I've finally finished Stirling's DAGGERS IN DARKNESS. And, with some hesitations here and there, I greatly enjoyed the book. I wrote some notes as I read thru the book, now I have to write them up into expanded comments which I hope to send to you.

After a long hiatus due to reading the first 007 books, EXTRATERRESTRIALS, and DAGGERS, I felt ready to get back to reading some of Anderson's stories. So I've started rereading the stories in FLANDRY OF TERRA, beginning with "The Game of Glory."

Ad astra! Sean

S.M. Stirling said...

I think Unan Besar must have been settled by people ultimately derived from Bali, and/or Dyaks from Borneo. They’re sort of vaguely Malay, but not Islamic, and those are the two main possibilities.

Sean M. Brooks said...

Kaor, Mr. Stirling!

I've thought of Bali, and somewhat vaguely thought most people there were at least nominally Muslim. Guess I was wrong!

Not sure I ever heard of the Dyaks of Borneo before.
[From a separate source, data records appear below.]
(* ===== verification/MemdevProofs.v ===== *)
(** * The RAM disk driver: correctness

    Device creation keeps the devices disjoint, the strategy routine copies exactly the
    requested part of the device, and a RAM disk whose memory holds an image is a buffer
    cache that serves that image to the file system. *)

From stdpp Require Import base list strings.
From Stdlib Require Import ZArith Lia.
From S2P Require Import Prelude XzsfsCore XzsfsFormat Kernel XzsfsDriver Memdev XzsfsTransfer.

(** ** Flags and addresses *)

Lemma lor_low a b k : 0 <= k -> 0 <= b < 2 ^ k -> Z.lor (Z.shiftl a k) b = a * 2 ^ k + b.
Proof.
  intros Hk Hb. rewrite Z.shiftl_mul_pow2 by done.
  assert (Z.land (a * 2 ^ k) b = 0) as H0.
  { apply Z.bits_inj'. intros n Hn. rewrite Z.land_spec, Z.bits_0.
    destruct (Z.lt_ge_cases n k).
    - by rewrite Z.mul_pow2_bits_low.
    - rewrite <- (Z.mod_small b (2 ^ k)) by done. rewrite Z.mod_pow2_bits_high by lia.
      apply andb_false_r. }
  pose proof (Z.add_lor_land (a * 2 ^ k) b). lia.
Qed.

Lemma land_4095 x : Z.land x 4095 = x mod 4096.
Proof. apply (land_ones_mod x 12). lia. Qed.
(** 128 words from the data port to the buffer at [out]. *)
Definition read_block (out : Z) : driver unit := each 128 0 (fun k => v ← fifo_read; store_word (out + 4 * k) v).

Definition data_part (st out : Z) (s : pio) : turn :=
  if brr_seen s then mret (Next s)
  else if has st SDHCI_INT_BUF_READ_READY then
    _ ← read_block out;
    _ ← clear_status SDHCI_INT_BUF_READ_READY;
    mret (Next (Pio (cmd_complete_seen s) true (transfer_complete_seen s) (cmd_polls s) (brr_polls s) (transfer_polls s) (r1_raw s) (128 * 4)))
  else if cmd_complete_seen s then
    let s := Pio true false (transfer_complete_seen s) (cmd_polls s) (u32 (brr_polls s + 1)) (transfer_polls s) (r1_raw s) (bytes_read s) in
    mret (if Zpos MAX_POLLS <=? brr_polls s then Exit (0, true, s) else Next s)
  else mret (Next s).

Definition end_part (st : Z) (s : pio) : turn :=
  if transfer_complete_seen s then mret (Next s)
  else if has st SDHCI_INT_DATA_END then
    _ ← clear_status SDHCI_INT_DATA_END;
    mret (Next (Pio (cmd_complete_seen s) (brr_seen s) true (cmd_polls s) (brr_polls s) (transfer_polls s) (r1_raw s) (bytes_read s)))
  else if brr_seen s then
    let s := Pio (cmd_complete_seen s) true false (cmd_polls s) (brr_polls s) (u32 (transfer_polls s + 1)) (r1_raw s) (bytes_read s) in
    mret (if Zpos MAX_POLLS <=? transfer_polls s then Exit (0, true, s) else Next s)
  else mret (Next s).
(** [data] says that the caller gave a buffer; the result is what is left in it. *)
Definition xzs_bdev_ioctl (dev : Z) (cmd : blk_cmd) (data : bool) : driver (Z * dk_data) :=
  _ ← add32 "g_xzs_bdev_ioctl_count" 1;
  let m := minor dev in
  d ← get_dr;
  if bad_minor m then mret (ENXIO, NoData)
  else if negb (initialized (g_xzs_emmc_ctx d)) then mret (ENXIO, NoData)
  else match cmd with
  | BlkSynchronize | BlkSynchronizeCache => mret (0, NoData)
  | _ =>
      if negb data then mret (EINVAL, NoData)
      else match cmd with
      | BlkGetBlockSize => mret (0, Data32 (sector_size (g_xzs_emmc_ctx d)))
      | BlkSetBlockSize size =>
          _ ← add32 "g_xzs_dkiocsetblocksize_call_count" 1;
          mret (if negb (size =? 512) then EINVAL else 0, NoData)
      | BlkGetBlockCount =>
          if m =? 0 then mret (0, Data64 (sector_count (g_xzs_emmc_ctx d)))
          else if no_slice d m then mret (ENXIO, NoData)
          else e ← plift (slice d m); mret (0, Data64 (pe_sector_count e))
      | BlkIsWritable => b ← plift (write_refused d m); mret (0, Data32 (if (b : bool) then 0 else 1))
      | BlkIsSolidState => mret (0, Data32 1)
      | _ => mret (ENOTTY, NoData)
      end
  end.

(** ** Strategy *)

(** [r_map]: what [buf_map] returns and the address it gives; [r_done] counts completions. *)
Record request := Req {
  r_dev : Z;
  r_blkno : Z;
  r_count : Z;
  r_flags : Z;
  r_map : Z * option Z;
  r_error : Z;
  r_resid : Z;
  r_done : Z;
}.

Definition finish (r : request) (error resid : Z) : request :=
  Req (r_dev r) (r_blkno r) (r_count r) (r_flags r) (r_map r) error resid (r_done r + 1).

(** The request as it ends: its error and what is left of it. *)
Definition fails (r : request) (error : Z) : driver request := mret (finish r error (r_count r)).

(** First sector and number of sectors of the device a minor number stands for. *)
Definition device_extent (d : emmc) (m : Z) : option (Z * Z) :=
  if m =? 0 then Some (0, sector_count (g_xzs_emmc_ctx d))
  else e ← slice d m; Some (start_lba e, pe_sector_count e).

Definition transfer (r : request) (m target n : Z) (is_read : bool) (io_addr : Z) : driver request :=
  _ ← (if 0 <? m then
         _ ← add32 "g_xzs_slice_read_count" 1; add32 "g_xzs_partition_content_reads" n
       else mret tt);
  _ ← add64 "g_xzs_controller_lock_acquire_count" 1;
  rc ← (if is_read then xzs_emmc_read_blocks_sync target n (Some io_addr)
        else xzs_emmc_write_blocks_sync target n (Some io_addr));
  if rc =? 0 then
    _ ← (if is_read then
           _ ← add32 "g_xzs_bdev_strategy_read_count" 1; add64 "g_xzs_strategy_total_sectors_read" n
         else add64 "g_xzs_strategy_total_sectors_written" n);
    mret (finish r 0 0)
  else fails r EIO.

Definition xzs_bdev_strategy (r : request) : driver request :=
  _ ← add32 "g_xzs_bdev_strategy_call_count" 1;
  let m := minor (r_dev r) in
  d ← get_dr;
  if bad_minor m then fails r ENXIO
  else if (0 <? m) && no_slice d m then fails r ENXIO
  else
    let is_read := has (r_flags r) B_READ in
    refused ← (if is_read then mret false else plift (write_refused d m));
    if (refused : bool) then _ ← add32 "g_xzs_bdev_strategy_write_reject_count" 1; fails r EROFS
    else if negb (initialized (g_xzs_emmc_ctx d)) then fails r EIO
    else if (r_count r =? 0) || negb (r_count r mod 512 =? 0) then fails r EINVAL
    else
      let n := r_count r / 512 in
      let blkno := r_blkno r in
      if blkno <? 0 then fails r EINVAL
      else
        '(start, max_sectors) ← plift (device_extent d m);
        let target := u64 (start + blkno) in
        if max_sectors <=? blkno then fails r EINVAL
        else if UINT64_MAX - blkno <? n - 1 then fails r EINVAL
        else if max_sectors <? u64 (blkno + n) then fails r EINVAL
        else if sector_count (g_xzs_emmc_ctx d) <? u64 (target + n) then fails r EINVAL
        else match r_map r with
        | (0, Some io_addr) => transfer r m target n is_read io_addr
        | (err, _) => fails r (if err =? 0 then EFAULT else err)
        end.

(** ** Loading the partition table *)

(** A read of [byte_count] bytes into the world's buffer; [buf_alloc] may fail. *)
Definition xzs_d4_read_via_strategy (have_buf : bool) (dev blkno byte_count : Z) (out : Z) : driver Z :=
  if negb have_buf then mret ENOMEM
  else
    r ← xzs_bdev_strategy (Req dev (s64 blkno) byte_count B_READ (0, Some out) 0 0 0);
    mret (if negb (r_error r =? 0) || negb (r_resid r =? 0)
          then (if r_error r =? 0 then EIO else r_error r) else 0).

(** Run with another buffer: what it holds in the end, and the old buffer back. *)
Definition with_buffer {A} (l : bytes) (c : driver A) : driver (A * bytes) := fun w =>
  match c (World (hw w) (dr w) l) with
  | Ret (a, w') => Ret ((a, io_buf w'), World (hw w') (dr w') (io_buf w))
  | Panic => Panic
  | Fault => Fault
  | NoFuel => NoFuel
  end.

(** The header's checksum, taken with its own field zeroed. *)
Definition gpt_header_crc (lba1 : bytes) : Z := crc32 0 (take 16 lba1 ++ replicate 4 0 ++ take 72 (drop 20 lba1)).

Definition parse_runtime_map (entries : bytes) (d : emmc) : option (bool * gpt_map) :=
  let g := g_map d in
  '(ok, es, slots, counts) ← xzs_parse_gpt_entry_array entries 128 16384 34 61071326 61071360 128
                               (g_xzs_d4_parsed_entries g) (g_xzs_d4_used_slots g);
  let '(u, n) := default (g_xzs_d4_used_count g, g_xzs_d4_unused_count g) counts in
  Some (ok && (u =? 55), GptMap es slots u n (g_xzs_minor_to_gpt_slot g) (g_xzs_gpt_slot_to_minor g)).

(** Read, check and parse the table of the disk, then freeze the map; the result is the
    breadcrumb of the step that failed (after which the kernel halts), or 0. *)
Definition load_runtime_gpt (have_buf : bool) (dev0 : Z) : driver Z :=
  '(rc_hdr, lba1) ← with_buffer (replicate 512 0) (xzs_d4_read_via_strategy have_buf dev0 1 512 0);
  if negb (rc_hdr =? 0) then mret 0xE4
  else
    stored ← plift (xzs_read_le32 lba1 16);
    if negb (gpt_header_crc lba1 =? stored) || negb (gpt_header_crc lba1 =? 0xBFDF741D) then mret 0xE5
    else
      '(rc_arr, entries) ← with_buffer (replicate (Z.to_nat 16384) 0) (xzs_d4_read_via_strategy have_buf dev0 2 16384 0);
      if negb (rc_arr =? 0) then mret 0xE6
      else
        stored ← plift (xzs_read_le32 lba1 88);
        if negb (crc32 0 entries =? stored) || negb (crc32 0 entries =? 0x64EDE0F4) then mret 0xE7
        else
          d ← get_dr;
          '(ok, g) ← plift (parse_runtime_map entries d);
          if negb ok then _ ← on_dr (set_map (g_xzs_d4_gpt_map_initialized d) g); mret 0xE8
          else
            _ ← on_dr (set_map true g);
            g ← plift (derive_minors g);
            _ ← on_dr (set_map true g);
            mret 0.

(** CMD18 is used from now on if it reads back the table that was checked. *)
Definition try_multiblock (have_buf : bool) (dev0 : Z) : driver unit :=
  _ ← on_dr (set_fast 1);
  '(rc, entries) ← with_buffer (replicate (Z.to_nat 16384) 0) (xzs_d4_read_via_strategy have_buf dev0 2 16384 0);
  let crc := if rc =? 0 then crc32 0 entries else 0 in
  if (rc =? 0) && (crc =? 0x64EDE0F4) then mret tt else on_dr (set_fast 0).
End device.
A people I will have to look up.

Ad astra! Sean

S.M. Stirling said...

No, the Balinese are overwhelmingly Hindu. Muslims on Bali are nearly all part of a small minority of immigrants.

Sean M. Brooks said...

Kaor, Mr. Stirling!

Got it. That strengthens the likelihood Unan Besarans descend from people who came from Bali or the Dayaks of Borneo.